Monday, February 5, 2007

These Are Beans.


So, last week it was rice. This week: beans.

The Bean is roughly one centimeter in length, and yet has started developing its major organs, has all its appendages, and... (drum roll, please) ...will develop its boy/girl parts this week.

Meaning: either it will be a boy or it will be a girl. It won't have both parts. Most likely. (Boy, that came out wrong.)

Anyway, The Bean is doing well, and so is The Bean's Mother. Though not so much when people rub her tummy with glee and claim she is already showing. This tends not to go over so well. Please refrain.

And now, to close with the obvious joke: Rice, beans--no wonder my wife is craving so much Mexican food!

Ahem.

Thursday, February 1, 2007

Nothing Worse Than “Nothing Worse”

I heard a commercial on the radio that started out something like this:

"There's nothing worse than getting a call from a loved one telling you their car has broken down on the side of the road."

Yes. There is nothing worse than that. It's worse than getting a call from a loved one telling you they're in the hospital.
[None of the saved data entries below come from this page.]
Lemma swp_body db i st :
  simple_insn zreg i = true -> (reads_flags (type i) = true -> flags_ready st) ->
  swp (next_temp_ st) (lift_body zreg zmnemonic fmt_X format_text db i) (fun _ st' => sets_flags (type i) = true -> flags_ready st') st.
Proof.
  unfold simple_insn. rewrite !andb_true_iff. intros [[[Sp S0] S1] S2] F. set (n := next_temp_ st).
  assert (Ln : n <= next_temp_ st) by (unfold n; lia).
  assert (W : forall m : M unit, sets_flags (type i) = false -> swp n m done_ st ->
    swp n m (fun _ st' => sets_flags (type i) = true -> flags_ready st') st).
  { intros m N H. eapply swp_weaken; [| |exact H]; [lia|]. intros a st' _. by rewrite N. }
  assert (C : forall t, swp n (lhs ← operand_read zreg i 0; rhs ← operand_read zreg i 1; emit_flags lhs rhs t)
    (fun _ st' => sets_flags (type i) = true -> flags_ready st') st).
  { intros t. eapply swp_weaken; [| |by apply (swp_compare n i t)]; [lia|done]. }
  assert (U : forall src o sz more, simple_operand zreg (operand i src) = true -> o <> NOP -> o <> STORE ->
    (forall v, Forall (fun w => is_const w = true) (more v)) -> swp n (lift_unary zreg (arch db) i src o sz more) done_ st)
    by (intros; by apply swp_unary).
  unfold lift_body. destruct (type i) eqn:T; try discriminate Sp;
    lazymatch goal with
    | |- swp _ (_ ← _; _ ← _; emit_flags _ _ ?t) _ _ => exact (C t)
    | |- _ => apply W; [done|]
    end;
    lazymatch goal with
    | |- swp _ (lift_binary _ _ _) _ _ => by apply swp_binary
    | |- swp _ (lift_mul _ _ _) _ _ => by apply swp_mul
    | |- swp _ (lift_lea _ _) _ _ => by apply swp_lea
    | |- swp _ (lift_push _ _ _) _ _ => by apply swp_push
    | |- swp _ (lift_pop _ _ _) _ _ => by apply swp_pop
    | |- swp _ (lift_call _ _ _) _ _ => apply swp_call
    | |- swp _ (lift_unary _ _ _ _ _ _ _) _ _ => apply U; [done|done|done|]; intros v; repeat constructor
    | |- swp _ (mret _) _ _ => by apply swp_ret
    | |- swp _ (emit _ _ _) _ _ => apply swp_effect; [apply usables_1; keep|done|done]
    | |- swp _ (_ ← mark_return; _) _ _ => apply swp_return
    | |- swp _ (_ ← emit_condition _ _; _ ← _; _) _ _ => apply swp_setcc; [done|by apply F|done]
    | |- swp _ (_ ← emit_condition _ _; _) _ _ => apply swp_jcc; [done|by apply F]
    | |- swp _ (_ ← _; _ ← _; _) _ _ => apply swp_div; [done|done|by case_bool_decide|by case_bool_decide]
    | |- _ => by apply swp_mov
    end.
Qed.

Lemma flags_local_cons seen i l :
  flags_local seen (i :: l) = (negb (reads_flags (type i)) || seen) && flags_local (sets_flags (type i) || seen) l.
Proof. cbn. destruct (type i); cbn; by try rewrite andb_false_r; try destruct seen. Qed.

Lemma swp_insn db i st :
  simple_insn zreg i = true -> (reads_flags (type i) = true -> flags_ready st) ->
  swp (next_temp_ st) (lift_insn zreg zmnemonic fmt_X format_text db i) (fun _ st' => sets_flags (type i) = true -> flags_ready st') st.
Proof.
  intros S F L [I1 I2 I3 I4 I5 I6].
  set (s1 := (start_insn (i_addr i) st).2). assert (I' : inv s1) by (split; try done; cbn; lia).
  destruct (swp_body db i s1 S F L I') as (A & [B1 B2] & C). split_and!; [exact A|by split|exact C].
Qed.

Lemma swp_insns db l m seen st :
  mono m -> swp 0 m (fun _ st' => seen = true -> flags_ready st') st ->
  forallb (simple_insn zreg) l = true -> flags_local seen l = true ->
  swp 0 (foldl (fun m i => _ ← m; lift_insn zreg zmnemonic fmt_X format_text db i) m l) done_ st /\  mono (foldl (fun m i => _ ← m; lift_insn zreg zmnemonic fmt_X format_text db i) m l).
Proof.
  revert m seen. induction l as [|i l IH]; intros m seen Mo H S F.
  { split; [by eapply swp_weaken; [| |exact H]|exact Mo]. }
  cbn in S. apply andb_true_iff in S as [S Sl]. rewrite flags_local_cons in F. apply andb_true_iff in F as [Fi Fl].
  assert (Mi : mono (lift_insn zreg zmnemonic fmt_X format_text db i)).
  { intros s. unfold lift_insn. etrans; [|apply (mono_body db i)]. cbn. lia. }
  apply (IH _ (sets_flags (type i) || seen)); [by apply mono_bind| |done|done].
  apply swp_bind; [done|done|]. eapply swp_weaken; [| |exact H]; [lia|]. cbn. intros _ s1 F1. apply swp_inv. intros I1.
  assert (F2 : reads_flags (type i) = true -> flags_ready s1) by (intros R; apply F1; by destruct (reads_flags (type i))).
  intros Lm I. destruct (swp_insn db i s1 S F2 Lm I) as (A & B & C).
  split_and!; [exact A|eapply ext_weaken; [|exact B]; apply I|]. intros [X|X]%orb_true_iff; [by apply C|].
  eapply flags_ready_ext; [by apply F1|exact B].
Qed.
Or on their deathbed.

Terrorism, poverty, hunger, raw sewage flowing into the Ganges River—these things all pale in comparison to my loved one being temporarily inconvenienced to the point of calling me to pick them up.

Advertising language has gotten so extreme that it has now officially rounded the corner of ridiculousness. Gordman's tells me they provide "savings [I] deserve." Deserve! I must have them! The savings are not optional!
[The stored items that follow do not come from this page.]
(** X14. In every run with at most [MAX_EXACT] connects, the colour of a
    player in the registry is the colour handed to the connect that created
    it: the entry under [player-n] has the colour of the [n]-th
    ['connection'] event. *)
Theorem colors_are_those_of_the_connects evs key player :
  connections evs ≤ MAX_EXACT →
  players (state_of (exec evs initial)) !! key = Some player →
  ∃ j, key = playerId_of (1 + Z.of_nat j) ∧
       colors_of evs !! j = Some (Player.color player).
Proof.
  intros Hbound Hp. pose proof MAX_EXACT_pos as Hpos.
  apply colors_exec in Hp as [(player0 & Hp0 & _)|Hj]; [|done| |].
  - cbn in Hp0. by rewrite lookup_empty in Hp0.
  - change (nextPlayerId initial) with 1. lia.
  - change (nextPlayerId initial) with 1. lia.
Qed.

Lemma colors_are_those_of_the_connects_witness :
  connections [connection "#3FA2C1"; connection "#0B7D55"; close 0%nat;
               message 1%nat (movement_frame "w")] ≤ MAX_EXACT ∧
  players (state_of (exec [connection "#3FA2C1"; connection "#0B7D55";
                           close 0%nat; message 1%nat (movement_frame "w")]
                          initial)) !! "player-2" =
    Some (Player.mk 240 235 "#0B7D55" "Player 2" "player-2") ∧
  ∃ j, "player-2" = playerId_of (1 + Z.of_nat j) ∧
       colors_of [connection "#3FA2C1"; connection "#0B7D55"; close 0%nat;
                  message 1%nat (movement_frame "w")] !! j = Some "#0B7D55".
Proof.
  assert (Hle : connections [connection "#3FA2C1"; connection "#0B7D55";
                  close 0%nat; message 1%nat (movement_frame "w")]
                ≤ MAX_EXACT) by (vm_compute; discriminate).
  assert (Hp : players (state_of (exec [connection "#3FA2C1";
                 connection "#0B7D55"; close 0%nat;
                 message 1%nat (movement_frame "w")] initial)) !! "player-2" =
               Some (Player.mk 240 235 "#0B7D55" "Player 2" "player-2"))
    by (vm_compute; reflexivity).
  split; [exact Hle|]. split; [exact Hp|].
  exact (colors_are_those_of_the_connects _ "player-2" _ Hle Hp).
Defined.

(** ** What a run sends *)

Lemma exec_sent_Forall (P : Send → Prop) :
  (∀ ev σ, Forall P (sent (step ev σ))) →
  ∀ evs σ, Forall P (sent (exec evs σ)).
Proof.
  intros Hstep evs. induction evs as [|ev evs IH]; intros σ; [constructor|].
  specialize (Hstep ev σ).
  destruct (step ev σ) as [[] σ1 out1|e σ1 out1] eqn:E; cbn [sent] in Hstep.
  - destruct (exec_cons_Normal ev evs _ _ _ E) as [_ ->].
    apply Forall_app. split; [done|apply IH].
  - by rewrite (exec_cons_Throw ev evs _ _ _ _ E).
Qed.

(** X15. No run ever sends a [chat] envelope: the only frames the server
    writes are [init], [currentPlayers], [playerJoined], [playerMoved] and
    [playerLeft]. *)
Theorem no_chat_envelope_is_sent evs σ :
  Forall (λ frame, is_greeting frame.2 = true ∨
                   (∃ player, frame.2 = playerJoined player) ∨
                   (∃ playerId x y, frame.2 = playerMoved playerId x y) ∨
                   (∃ playerId, frame.2 = playerLeft playerId))
         (sent (exec evs σ)).
Proof.
  apply exec_sent_Forall. clear. intros ev σ.
  destruct (step_has_shape ev σ)
    as [playerColor| | |ws data s player0 d Hs Hp0|ws|ws s Hs];
    cbn [sent]; try by constructor.
  - unfold welcome. cbn zeta.
    do 2 (apply Forall_cons; split; [by left|]).
    apply Forall_to_all, Forall_forall. intros c _. right. left. by eexists.
  - apply Forall_to_all, Forall_forall. intros c _. right. right. left.
    by do 3 eexists.
  - apply Forall_to_all, Forall_forall. intros c _. right. right. right.
    by eexists.
Qed.

(** ** The order of a session *)

Lemma inbox_app client out1 out2 :
  inbox client (out1 ++ out2) = inbox client out1 ++ inbox client out2.
Proof. apply omap_app. Qed.

Lemma inbox_to_all_absent client cs msg :
  client ∉ cs → inbox client (to_all cs msg) = [].
Proof.
  unfold inbox, to_all. induction cs as [|c cs IH]; [done|].
  intros [Hne Hin]%not_elem_of_cons. cbn [fmap list_fmap omap list_omap].
  rewrite bool_decide_eq_false_2 by done. by apply IH.
Qed.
Ken Smith wrote a marvelous book called Junk English a few years ago that I consider mandatory reading for anyone even tangentially involved in the advertising industry (which I am). It tackles this whole extremity issue with merciless hilarity. Also recommended along the same lines is Lynne Truss's Eats, Shoots & Leaves, the zero tolerance guide to punctuation.
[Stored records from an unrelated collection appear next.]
Lemma filter_none (P : A → Prop) `{!∀ x, Decision (P x)} l :
  (∀ x, x ∈ l → ¬ P x) → filter P l = [].
Proof.
  induction l as [|x l IH]; intros Hl; [done |].
  rewrite filter_cons_False; [apply IH; set_solver | set_solver].
Qed.

Lemma filter_all (P : A → Prop) `{!∀ x, Decision (P x)} l :
  (∀ x, x ∈ l → P x) → filter P l = l.
Proof.
  induction l as [|x l IH]; intros Hl; [done |].
  rewrite filter_cons_True; [f_equal; apply IH; set_solver | set_solver].
Qed.

(** Exchanging two elements keeps the elements. *)
Lemma list_swap_perm l i j x y : l !! i = Some x → l !! j = Some y → <[j := x]> (<[i := y]> l) ≡ₚ l.
Proof.
  intros Hi Hj. apply Permutation_inj. rewrite !length_insert. split; [done |].
  exists (λ k, if decide (k = i) then j else if decide (k = j) then i else k). split.
  - intros a b. repeat case_decide; congruence.
  - intros k. pose proof (lookup_lt_Some _ _ _ Hi). pose proof (lookup_lt_Some _ _ _ Hj).
    repeat case_decide; subst; rewrite ?list_lookup_insert_eq by (rewrite ?length_insert; lia).
    + destruct (decide (i = j)) as [->|Hne]; [rewrite list_lookup_insert_eq by (rewrite length_insert; lia); congruence |].
      rewrite list_lookup_insert_ne, list_lookup_insert_eq by (done || lia). done.
    + done.
    + by rewrite !list_lookup_insert_ne by congruence.
Qed.

Lemma list_alter_insert (f : A → A) l i x :
  l !! i = Some x → alter f i l = <[i := f x]> l.
Proof.
  revert i. induction l as [|y l IH]; intros [|i] ?; simplify_eq/=; [done |].
  f_equal. by apply IH.
Qed.
(** Splitting a list by a classifier [f] whose values lie in [ks] loses
    nothing. *)
Lemma concat_classes {B : Type} `{EqDecision B} (f : A → B) (ks : list B) l :
  NoDup ks → (∀ x, x ∈ l → f x ∈ ks) →
  concat ((λ k, filter (λ x, f x = k) l) <$> ks) ≡ₚ l.
Proof.
  intros Hnd. revert l. induction Hnd as [|k ks Hk Hnd IH]; intros l Hin; simpl.
  - destruct l as [|x l]; [done |]. exfalso. eapply not_elem_of_nil, Hin. left.
  - transitivity (filter (λ x, f x = k) l ++ filter (λ x, f x ≠ k) l);
      [| apply filter_app_complement].
    apply Permutation_app_head.
    rewrite <- (IH (filter (λ x, f x ≠ k) l)).
    + apply reflexive_eq. f_equal. apply list_fmap_ext. intros i k' Hk'.
      rewrite list_filter_filter. apply list_filter_iff. intros x.
      apply list_elem_of_lookup_2 in Hk'. naive_solver.
    + intros x [Hne Hx]%list_elem_of_filter. apply Hin in Hx. set_solver.
Qed.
And meanwhile, back to our "nothing worse" scenario: millions of people in this world would love to have an automobile, a paved road to drive it on, and enough consistent electricity to charge the cell phone they don't yet own. But those are pipe dreams—their real hearts are set on just having clean water, and even that's a long way off.

One more recommendation. The Progress Paradox is another excellent book that helped change my perspective on the world in which we live. I highly recommend it.

Okay, I think that finishes my rant. Thanks for reading it. I can think of nothing worse than it going ignored.